McCann and pitch calling

New York Mets catcher James McCann has obviously helped the starting pitching staff this season.

Jacob deGrom is pitching like he (or anyone else) has never done before. Taijuan Walker has been the best offseason move in baseball. Marcus Stroman has given the Mets a formable top three.

McCann has also been able to, at times, get the most out of back end starters like David Peterson, Joey Lucchesi and now Tylor Megill.

The Mets starting pitchers lead all of baseball with a team ERA of 2.95

However, the bullpen ERA is 4.13. 17th in the majors.

How much of a roll does McCann play into this?

Starting pitchers need to game plan to face each batter 2 to 3 (or maybe even 4, however unlikely these days) times in a game. The starter and catcher strategize. They attack the batters weaknesses, while factoring the game situation.

One pitch sets up another. Which sets up pitchers in the next at bats.

James McCann seems to do a great job with this. The game plan seems solid, and the starters have been the main bright spot for the Mets in the first half of the season.

The pitchers continue to talk about how they love to throw to him.

McCann is known to be a great receiver and has framed pitches well. All reasons the Mets wanted to sign him this offseason.

Tonight’s game though, made me ask this:

How well is McCann adjusting to the relievers, when they come into the game?

Most often, from the 7th inning on, the opposing batters should be getting their final time at bat.

There’s no reason to set batters most up. Whether it’s for the next pitch or the next at bat.
You want quick at bats. Lots of strikes. Lots of swing and misses. The fewer the pitches, and the less contact, the better. All the numbers and stats and sabermetrics say so.

McCann though, doesn’t really seem to shift his pitch calling when the relievers come in.

I was watching the game tonight, against Pittsburg. May comes into the game, not having pitched in a week or so. And he’s facing the bottom of the Pirates line up. A smart move I though. Let him get back into the post All-Star break swing of things with an easy assignment.

May’s first pitch he over-threw, and his front shoulder flew open. Two things I knew enough to look for, just from reading the graphic that said he hasn’t pitched in a week, and from just watching baseball.

May even signaled to McCann that he knew he opened his front shoulder too early.

When you open your shoulder too early, you pull the pitch. It ends up as an outside pitch to right batters.

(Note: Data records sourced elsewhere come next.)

(** A write mask is a set of byte offsets of its block. For two masks of
    one size [andMask], [orMask] and [setInvertedMask] are intersection, union
    and complement, [isOverlap] and [containsMask] decide whether they meet and
    whether the second is included in the first, [isEmpty] and [isFull] decide
    emptiness and fullness, [count] is the cardinality, and [setMask] changes
    exactly the range it is given. *)
Theorem masks_are_sets m w (Hm : wf m) (Hw : wf w) (Hs : mSize m = mSize w) :
  (∃ m', andMask m w = Ok m' ∧ wf m' ∧ ∀ k, has m' k = has m k && has w k) ∧
  (∃ m', orMask m w = Ok m' ∧ wf m' ∧ ∀ k, has m' k = has m k || has w k) ∧
  (∃ m', setInvertedMask m w = Ok m' ∧ wf m' ∧
     ∀ k, Z.of_nat k < mSize m → has m' k = negb (has w k)) ∧
  (∃ b, isOverlap m w = Ok b ∧ (b = true ↔ ∃ k, has m k = true ∧ has w k = true)) ∧
  (∃ b, containsMask m w = Ok b ∧ (b = true ↔ ∀ k, has w k = true → has m k = true)) ∧
  (∃ b, isEmpty m = Ok b ∧ (b = true ↔ ∀ k, has m k = false)) ∧
  (∃ b, isFull m = Ok b ∧ (b = true ↔ ∀ k, Z.of_nat k < mSize m → has m k = true)) ∧
  count m 0 = Ok (zlen (filter (λ b, b = true) (mMask m))) ∧
  (∀ offset len val, 0 ≤ offset → 0 ≤ len → offset + len ≤ mSize m →
     ∃ m', setMask m offset len val = Ok m' ∧ wf m' ∧
       ∀ k, has m' k = if decide (offset ≤ Z.of_nat k < offset + len) then val else has m k).
Proof.
  split_and!.
  - destruct (combine_has andb true m w) as (m' & ? & ? & _ & ?); [by intros []|done..|eauto].
  - destruct (combine_has orb false m w) as (m' & ? & ? & _ & ?); [by intros []|done..|eauto].
  - destruct (setInvertedMask_spec m w) as (m' & ? & ? & _ & ?); eauto.
  - by apply isOverlap_spec.
  - by apply containsMask_spec.
  - destruct (none_is_spec true m Hm) as (b & E & Hb). exists b. split; [done|].
    rewrite Hb. split; [|naive_solver]. intros H k.
    destruct (decide (Z.of_nat k < mSize m)); [by apply H|apply has_out; [done|lia]].
  - apply (none_is_spec false m Hm).
  - by apply count_spec.
  - intros offset len val ???. destruct (setMask_spec m offset len val) as (m' & ? & ? & _ & ?); eauto.
Qed.

End Masks.

(** ** Byte buffers and atomic operations *)

Section Atomics.
Import Bytes Amo.

Lemma memcpy_spec dst off src n :
  0 ≤ n ≤ zlen src → 0 ≤ off → off + n ≤ zlen dst →
  ∃ l, memcpy dst off src n = Ok l ∧ length l = length dst ∧
    ∀ k, l !! k = if decide (off ≤ Z.of_nat k < off + n)
                  then src !! (k - Z.to_nat off)%nat else dst !! k.
Proof.
  intros Hn Ho Hd. unfold memcpy. rewrite decide_True by done.
  eexists. split; [done|]. split.
  { rewrite !length_app, !length_take, length_drop. lia. }
  intros k. assert (length (take (Z.to_nat off) dst) = Z.to_nat off) as Hl1
    by (rewrite length_take; lia).
  assert (length (take (Z.to_nat n) src) = Z.to_nat n) as Hl2 by (rewrite length_take; lia).
  destruct (decide (Z.of_nat k < off)).
  { rewrite decide_False by lia. rewrite lookup_app_l by lia. apply lookup_take_lt. lia. }
  rewrite lookup_app_r, Hl1 by lia. case_decide.
  - rewrite lookup_app_l by lia. apply lookup_take_lt. lia.
  - rewrite lookup_app_r, Hl2, lookup_drop by lia. f_equal. lia.
Qed.

(** A copy of exactly the bytes of a buffer. *)
Lemma memcpy_all dst src : length dst = length src → memcpy dst 0 src (zlen src) = Ok src.
Proof.
  intros Hl. destruct (memcpy_spec dst 0 src (zlen src)) as (l & -> & Hll & Hlk); [lia..|].
  f_equal. apply list_eq. intros k. rewrite Hlk. case_decide; [f_equal; lia|].
  rewrite !lookup_ge_None_2; [done|lia..].
Qed.

Lemma le_encode_length n v : length (le_encode n v) = n.
Proof. revert v. induction n; intros; simpl; auto. Qed.

Lemma le_decode_encode n v : le_decode (le_encode n v) = v mod 2 ^ (8 * Z.of_nat n).
Proof.
  revert v. induction n as [|n IH]; intros v; [by rewrite Z.mod_1_r|].
  cbn [le_encode le_decode]. rewrite IH.
  replace (8 * Z.of_nat (S n)) with (8 + 8 * Z.of_nat n) by lia.
  rewrite Z.pow_add_r, Z.rem_mul_r by lia. lia.
Qed.

Lemma conv_mod ty x : conv ty (x mod 2 ^ width ty) = conv ty x.
Proof.
  unfold conv. destruct (signed ty); [|by rewrite Zmod_mod].
  f_equal. by rewrite Zplus_mod_idemp_l.
Qed.

Lemma conv_conv ty x : conv ty (conv ty x) = conv ty x.
Proof.
  unfold conv. destruct (signed ty); [|by rewrite Zmod_mod].
  rewrite Z.sub_add. by rewrite Zmod_mod.
Qed.

(** What a store leaves behind: the value, and every other byte. *)
Lemma store_spec ty p off v :
  0 ≤ off → off + Z.of_nat (size ty) ≤ zlen p →
  ∃ p', store ty p off v = Ok p' ∧ length p' = length p ∧
    load ty p' off = Ok (conv ty v) ∧
    ∀ k, ¬ off ≤ Z.of_nat k < off + Z.of_nat (size ty) → p' !! k = p !! k.
Proof.
  intros Ho Hp. unfold store.
  destruct (memcpy_spec p off (le_encode (size ty) v) (Z.of_nat (size ty)))
    as (p' & -> & Hl & Hlk); [rewrite le_encode_length; lia|lia..|].
  exists p'. split_and!; [done|done| |].
  - unfold load. rewrite decide_True by lia. f_equal.
    rewrite <- (conv_mod ty v). unfold width. rewrite <- le_decode_encode. f_equal. f_equal.
    apply list_eq. intros k. destruct (decide (k < size ty)%nat).
    + rewrite lookup_take_lt, lookup_drop, Hlk by lia. rewrite decide_True by lia. f_equal. lia.
    + rewrite !lookup_ge_None_2; [done|rewrite le_encode_length; lia|].
      rewrite length_take, length_drop. lia.
  - intros k Hk. by rewrite Hlk, decide_False.
Qed.

(** The operand of a functor is a value of its type. *)
Definition operand_ok (f : AtomicOpFunctor) : Prop :=
  match fop f with
  | AtomicOpExch a | AtomicOpMax a | AtomicOpMin a => conv (fty f) a = a
  | _ => True
  end.

(** Signed arithmetic of 32 bits and more may overflow. *)
Definition may_overflow (f : AtomicOpFunctor) : bool :=
  match fop f with
  | AtomicOpAdd _ | AtomicOpSub _ | AtomicOpInc | AtomicOpDec =>
      signed (fty f) && (32 <=? width (fty f))
  | _ => false
  end.

Lemma arith_total ty x :
  signed ty && (32 <=? width ty) = false → arith ty x = Ok (conv ty x).
Proof. intros H. unfold arith. by rewrite H. Qed.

Like the batter May was facing.

McCann kept calling for the fastball- right pitch against the light hitting 7th place Pirates batter.

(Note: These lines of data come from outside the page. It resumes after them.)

Definition clear b : t A :=
  let y := cyc b in
  let o := ord b in
  mk (cfg b) (set_heap (queue b) [])
     (mkCycle (m_dequeues_this_cy y) (m_time_last_time_size_checked y)
        (m_size_last_time_size_checked y) 0 0 0 0 0)
     (mkOrder (m_last_arrival_time o) 0 (m_last_message_strict_fifo_bypassed o))
     (stats b) (wires b).

Definition recycle now c b current_time (recycle_latency : Z) : res (t A * Consumer.t) :=
  let* (ready, c) := isReady now c b current_time in
  assert! ready in
  let* node := front b in
  let future_time := u64 (current_time + recycle_latency) in
  let node := setLastEnqueueTime node future_time in
  let h := push_heap gt (pop_message (heap b) ++ [node]) in
  let* c := on_consumer b (Consumer.scheduleEventAbsolute now future_time) c in
  Ok (with_queue b (set_heap (queue b) h), c).

(** [reanalyzeList]: the stalled messages go back into the heap, in order. *)
Fixpoint reanalyzeList now c b (lt : list (Message.t A)) (schdTick : Z)
    : res (t A * Consumer.t) :=
  match lt with
  | [] => Ok (b, c)
  | m :: lt =>
      assert! getLastEnqueueTime m <=? schdTick in
      let q := queue b in
      let b := with_queue b (set_heap q (push_heap gt (m_prio_heap q ++ [m]))) in
      let* c := on_consumer b (Consumer.scheduleEventAbsolute now schdTick) c in
      reanalyzeList now c b lt schdTick
  end.

Definition set_stalled q (s : gmap Z (list (Message.t A))) (n : Z) : Queue A :=
  mkQueue (m_prio_heap q) s (m_deferred_msg_map q) n.

Definition reanalyzeMessages now c b (addr : Z) current_time : res (t A * Consumer.t) :=
  match m_stall_msg_map (queue b) !! addr with
  | None => Err EAssert
  | Some lt =>
      let n := i32 (m_stall_map_size (queue b) - zlen lt) in
      assert! 0 <=? n in
      let b := with_queue b (set_stalled (queue b) (m_stall_msg_map (queue b)) n) in
      let* (b, c) := reanalyzeList now c b lt current_time in
      Ok (with_queue b (set_stalled (queue b) (delete addr (m_stall_msg_map (queue b))) n), c)
  end.

Fixpoint reanalyze_each now c b (addrs : list Z) current_time : res (t A * Consumer.t) :=
  match addrs with
  | [] => Ok (b, c)
  | addr :: addrs =>
      let lt := default [] (m_stall_msg_map (queue b) !! addr) in
      let n := i32 (m_stall_map_size (queue b) - zlen lt) in
      assert! 0 <=? n in
      let b := with_queue b (set_stalled (queue b) (m_stall_msg_map (queue b)) n) in
      let* (b, c) := reanalyzeList now c b lt current_time in
      reanalyze_each now c b addrs current_time
  end.

Definition reanalyzeAllMessages now c b current_time : res (t A * Consumer.t) :=
  let* (b, c) := reanalyze_each now c b (keys (m_stall_msg_map (queue b))) current_time in
  Ok (with_queue b (set_stalled (queue b) ∅ (m_stall_map_size (queue b))), c).

Definition stallMessage now c b (addr : Z) current_time : res (t A * Consumer.t) :=
  let* (ready, c) := isReady now c b current_time in
  assert! ready in
  let* (message, _, b, c) := dequeue now c b current_time false in
  let q := queue b in
  let lt := default [] (m_stall_msg_map q !! addr) in
  let s := stats b in
  Ok (with_stats
        (with_queue b (set_stalled q (<[addr := lt ++ [message]]> (m_stall_msg_map q))
                                   (i32 (m_stall_map_size q + 1))))
        (mkStats (m_not_avail_count s) (m_msg_count s) (m_buf_msgs s) (m_stall_time s)
                 (m_stall_count s + 1)), c).

Definition set_deferred q (d : gmap Z (list (Message.t A))) : Queue A :=
  mkQueue (m_prio_heap q) (m_stall_msg_map q) d (m_stall_map_size q).

Definition deferEnqueueingMessage b (addr : Z) m : t A :=
  let q := queue b in
  let l := default [] (m_deferred_msg_map q !! addr) in
  with_queue b (set_deferred q (<[addr := l ++ [m]]> (m_deferred_msg_map q))).

Fixpoint enqueue_each now c (draws : nat → Z * Z * Z) b (ms : list (Message.t A))
    (curTime delay : Z) (ruby_is_random ruby_warmup : bool) : res (t A * Consumer.t) :=
  match ms with
  | [] => Ok (b, c)
  | m :: ms =>
      let* (b, c) := enqueue now c (draws O) b m curTime delay ruby_is_random ruby_warmup false in
      enqueue_each now c (λ i, draws (S i)) b ms curTime delay ruby_is_random ruby_warmup
  end.

Definition enqueueDeferredMessages now c (draws : nat → Z * Z * Z) b (addr curTime delay : Z)
    (ruby_is_random ruby_warmup : bool) : res (t A * Consumer.t) :=
  assert! negb (isDeferredMsgMapEmpty b addr) in
  let msg_vec := default [] (m_deferred_msg_map (queue b) !! addr) in
  assert! 0 <? zlen msg_vec in
  let* (b, c) := enqueue_each now c draws b msg_vec curTime delay ruby_is_random ruby_warmup in
  Ok (with_queue b (set_deferred (queue b) (delete addr (m_deferred_msg_map (queue b)))), c).

End Operations.

(** *** Functional accesses

    The virtual functions of a protocol's messages are arguments: whether the
    message has data for the packet, the packet (with the mask) after a read,
    the message after a write. *)
Section Functional.
Context {A P M : Type}.
Context (functionalRead : A → P → bool * P).
Context (functionalRead_mask : A → P → M → bool * (P * M)).
Context (functionalWrite : A → P → bool * A).

(** One message: whether it was accessed, and what the access changed. *)
Definition access_one (is_read : bool) (m : Message.t A) (pkt : P) (mask : option M)
    : bool * (Message.t A * P * option M) :=
  match is_read, mask with
  | true, None => let '(hit, pkt) := functionalRead (payload m) pkt in (hit, (m, pkt, None))
  | true, Some k =>
      let '(hit, (pkt, k)) := functionalRead_mask (payload m) pkt k in (hit, (m, pkt, Some k))
  | false, _ => let '(hit, a) := functionalWrite (payload m) pkt in
                (hit, (with_payload m a, pkt, mask))
  end.

(** A list of messages: [inl] when a read without a mask found one, and the
    number of accesses otherwise. *)
Fixpoint access_list (is_read : bool) (ms : list (Message.t A)) (pkt : P) (mask : option M)
    (n : Z) : P + (list (Message.t A) * P * option M * Z) :=
  match ms with
  | [] => inr ([], pkt, mask, n)
  | m :: ms =>
      let '(hit, (m, pkt', mask')) := access_one is_read m pkt mask in
      if hit && is_read && match mask with None => true | Some _ => false end then inl pkt'
      else match access_list is_read ms pkt' mask' (if hit then n + 1 else n) with
           | inl pkt => inl pkt
           | inr (ms, pkt, mask, n) => inr (m :: ms, pkt, mask, n)
           end
  end.

Fixpoint access_map (is_read : bool) (addrs : list Z) (s : gmap Z (list (Message.t A)))
    (pkt : P) (mask : option M) (n : Z)
    : P + (gmap Z (list (Message.t A)) * P * option M * Z) :=
  match addrs with
  | [] => inr (s, pkt, mask, n)
  | addr :: addrs =>
      match access_list is_read (default [] (s !! addr)) pkt mask n with
      | inl pkt => inl pkt
      | inr (ms, pkt, mask, n) => access_map is_read addrs (<[addr := ms]> s) pkt mask n
      end
  end.

Definition functionalAccess (is_read : bool) (b : t A) (pkt : P) (mask : option M)
    : Z * t A * P * option M :=
  let q := queue b in
  match access_list is_read (m_prio_heap q) pkt mask 0 with
  | inl pkt => (1, b, pkt, mask)
  | inr (h, pkt, mask, n) =>
      match access_map is_read (keys (m_stall_msg_map q)) (m_stall_msg_map q) pkt mask n with
      | inl pkt => (1, b, pkt, mask)
      | inr (s, pkt, mask, n) =>
          (n, with_queue b (mkQueue h s (m_deferred_msg_map q) (m_stall_map_size q)), pkt, mask)
      end
  end.

Definition functionalWrite_buffer (b : t A) (pkt : P) : Z * t A :=
  let '(n, b, _, _) := functionalAccess false b pkt None in (n, b).

Definition functionalRead_buffer (b : t A) (pkt : P) (mask : option M) : bool * P * option M :=
  let '(n, _, pkt, mask) := functionalAccess true b pkt mask in (n =? 1, pkt, mask).

End Functional.
End MessageBuffer.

In this situation, you don’t need to steal strikes by dotting the low, outside corner.

I would have had McCann set in the middle of the plate, and just have May pump high fastballs up in the strike zone.

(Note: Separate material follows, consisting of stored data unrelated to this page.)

(* ===== verification/MessageBufferSpec.v ===== *)
(** What message buffers promise: an ordered buffer is a FIFO queue, no message
    is lost or duplicated by stalling, reanalysis, recycling or delays, and the
    slots a buffer announces are really there. *)

From stdpp Require Import prelude list gmap sorting.
From Stdlib Require Import ZArith Lia.
From S2P Require Import Prelude Bits Replacement Heap Clocking MessageBuffer.

Open Scope Z_scope.

Import Message MessageBuffer.

(** ** The order of messages *)

#[global] Instance gt_weak {A} : WeakOrder (gt (A := A)).
Proof.
  split; unfold gt; intros *; repeat case_match; intros; reflect_bool; try done;
    rewrite ?Z.ltb_ge, ?Z.ltb_lt in *; lia.
Qed.

Section Heap.
Context {A : Type} `{HeapLaws (Message.t A)}.
Implicit Types (b : t A) (m : Message.t A) (h : list (Message.t A)).

Lemma push_heap_spec h m :
  is_heap gt h → is_heap gt (push_heap gt (h ++ [m])) ∧ push_heap gt (h ++ [m]) ≡ₚ m :: h.
Proof. apply push_heap_law, _. Qed.

Lemma pop_message_spec h m :
  is_heap gt (m :: h) → is_heap gt (pop_message (m :: h)) ∧ pop_message (m :: h) ≡ₚ h.
Proof.
  intros Hh. unfold pop_message.
  destruct (pop_heap_law gt _ h m Hh) as (l & -> & ? & ?). by rewrite removelast_last.
Qed.

(** A strictly increasing arrangement of the messages of a heap starts with
    the message at its front. *)
Lemma front_head h m ms n :
  is_heap gt (m :: h) → m :: h ≡ₚ n :: ms →
  StronglySorted (λ x y, gt y x = true) (n :: ms) → m = n ∧ h ≡ₚ ms.
Proof.
  intros Hh Hp Hs. assert (m = n) as ->; [|split; [done|by eapply Permutation_cons_inv]].
  assert (m ∈ n :: ms) as [->|Hm]%elem_of_cons by (rewrite <- Hp; set_solver); [done|].
  apply StronglySorted_cons in Hs as [Hs _]. rewrite Forall_forall in Hs. specialize (Hs m Hm).
  assert (n ∈ m :: h) as Hn by (rewrite Hp; set_solver).
  pose proof (heap_front gt h m n Hh Hn). congruence.
Qed.

End Heap.

(** ** An ordered buffer is a FIFO queue *)

Section Fifo.
Context {A : Type} `{HeapLaws (Message.t A)}.
Implicit Types (b : t A) (m : Message.t A) (now : Z) (c : Consumer.t).

(** [ms] are the messages of the ordered buffer [b], oldest first. *)
Definition queued b (ms : list (Message.t A)) : Prop :=
  is_heap gt (m_prio_heap (queue b)) ∧ m_prio_heap (queue b) ≡ₚ ms ∧
  StronglySorted (λ x y, gt y x = true) ms ∧
  Forall (λ m, m_LastEnqueueTime m ≤ m_last_arrival_time (ord b) ∧
               Message.m_msg_counter m ≤ m_msg_counter (ord b)) ms ∧
  m_last_message_strict_fifo_bypassed (ord b) = false ∧
  0 ≤ m_msg_counter (ord b).

(** The buffer is ordered, without random delays, and connected. *)
Definition ordered b : Prop :=
  m_strict_fifo (cfg b) = true ∧ m_randomization (cfg b) = disabled ∧
  m_consumer (wires b) = true ∧ 0 ≤ m_max_size (cfg b) ∧ 0 ≤ m_stall_map_size (queue b).

(** Room for one more message. *)
Definition room b : Prop :=
  m_max_size (cfg b) = 0 ∨
  zlen (m_prio_heap (queue b)) + 1 + m_stall_map_size (queue b) ≤ m_max_size (cfg b) < 2 ^ 32.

If your fastball in the strike zone, can’t get either a swing and miss, or weak contact, from the Pirates 7th place batter, than maybe being an mlb pitcher isn’t for you.

McCann kept calling for the fastball, but was setting up low and outside. That’s a really tough location for a pitcher to hit consistently normal. deGrom does a great job of this and it’s one reason he evaluated his game to Cy Young levels a few years ago.

May kept opening up too soon, and holding on to the ball too long. His first 3 pitches were low and outside of his target.

After the second pitch, I thought MaCann needed to keep things as simple as possible. The Mets had a huge lead, and this Pirates batter wasn’t squaring up a high heater from May.

Just pump the high fastball in the upper part of the zone. May doesn’t need to be precise and fool the batter with a pitch barely on the corner. He has the stuff where no one should be afraid of the batter swinging at the pitch.

But MaCann kept setting up for the low outside fastball. He didn’t call for a high fastball until 2-2, and May over threw that pitch as well.

That lead off batter eventually walked, on another low and outside fastball.

The Mets seemed to make the right call easing May in, after the long break, by putting him against the bottom of the Pirates order, with a big lead.

But the pitch sequencing seemed to ignore both that long layoff, and what the eyes were telling all of us.

With the bullpen struggling, McCann needs to keep things simple- the relievers don’t need to nick off the outside edge with their fastballs.

They all have the stuff to throw the fastball past most hitters in the league. Especially this season, with slugging percentages down league wide. Especially against the bottom of the lineup against one of the worst hitting teams in the league.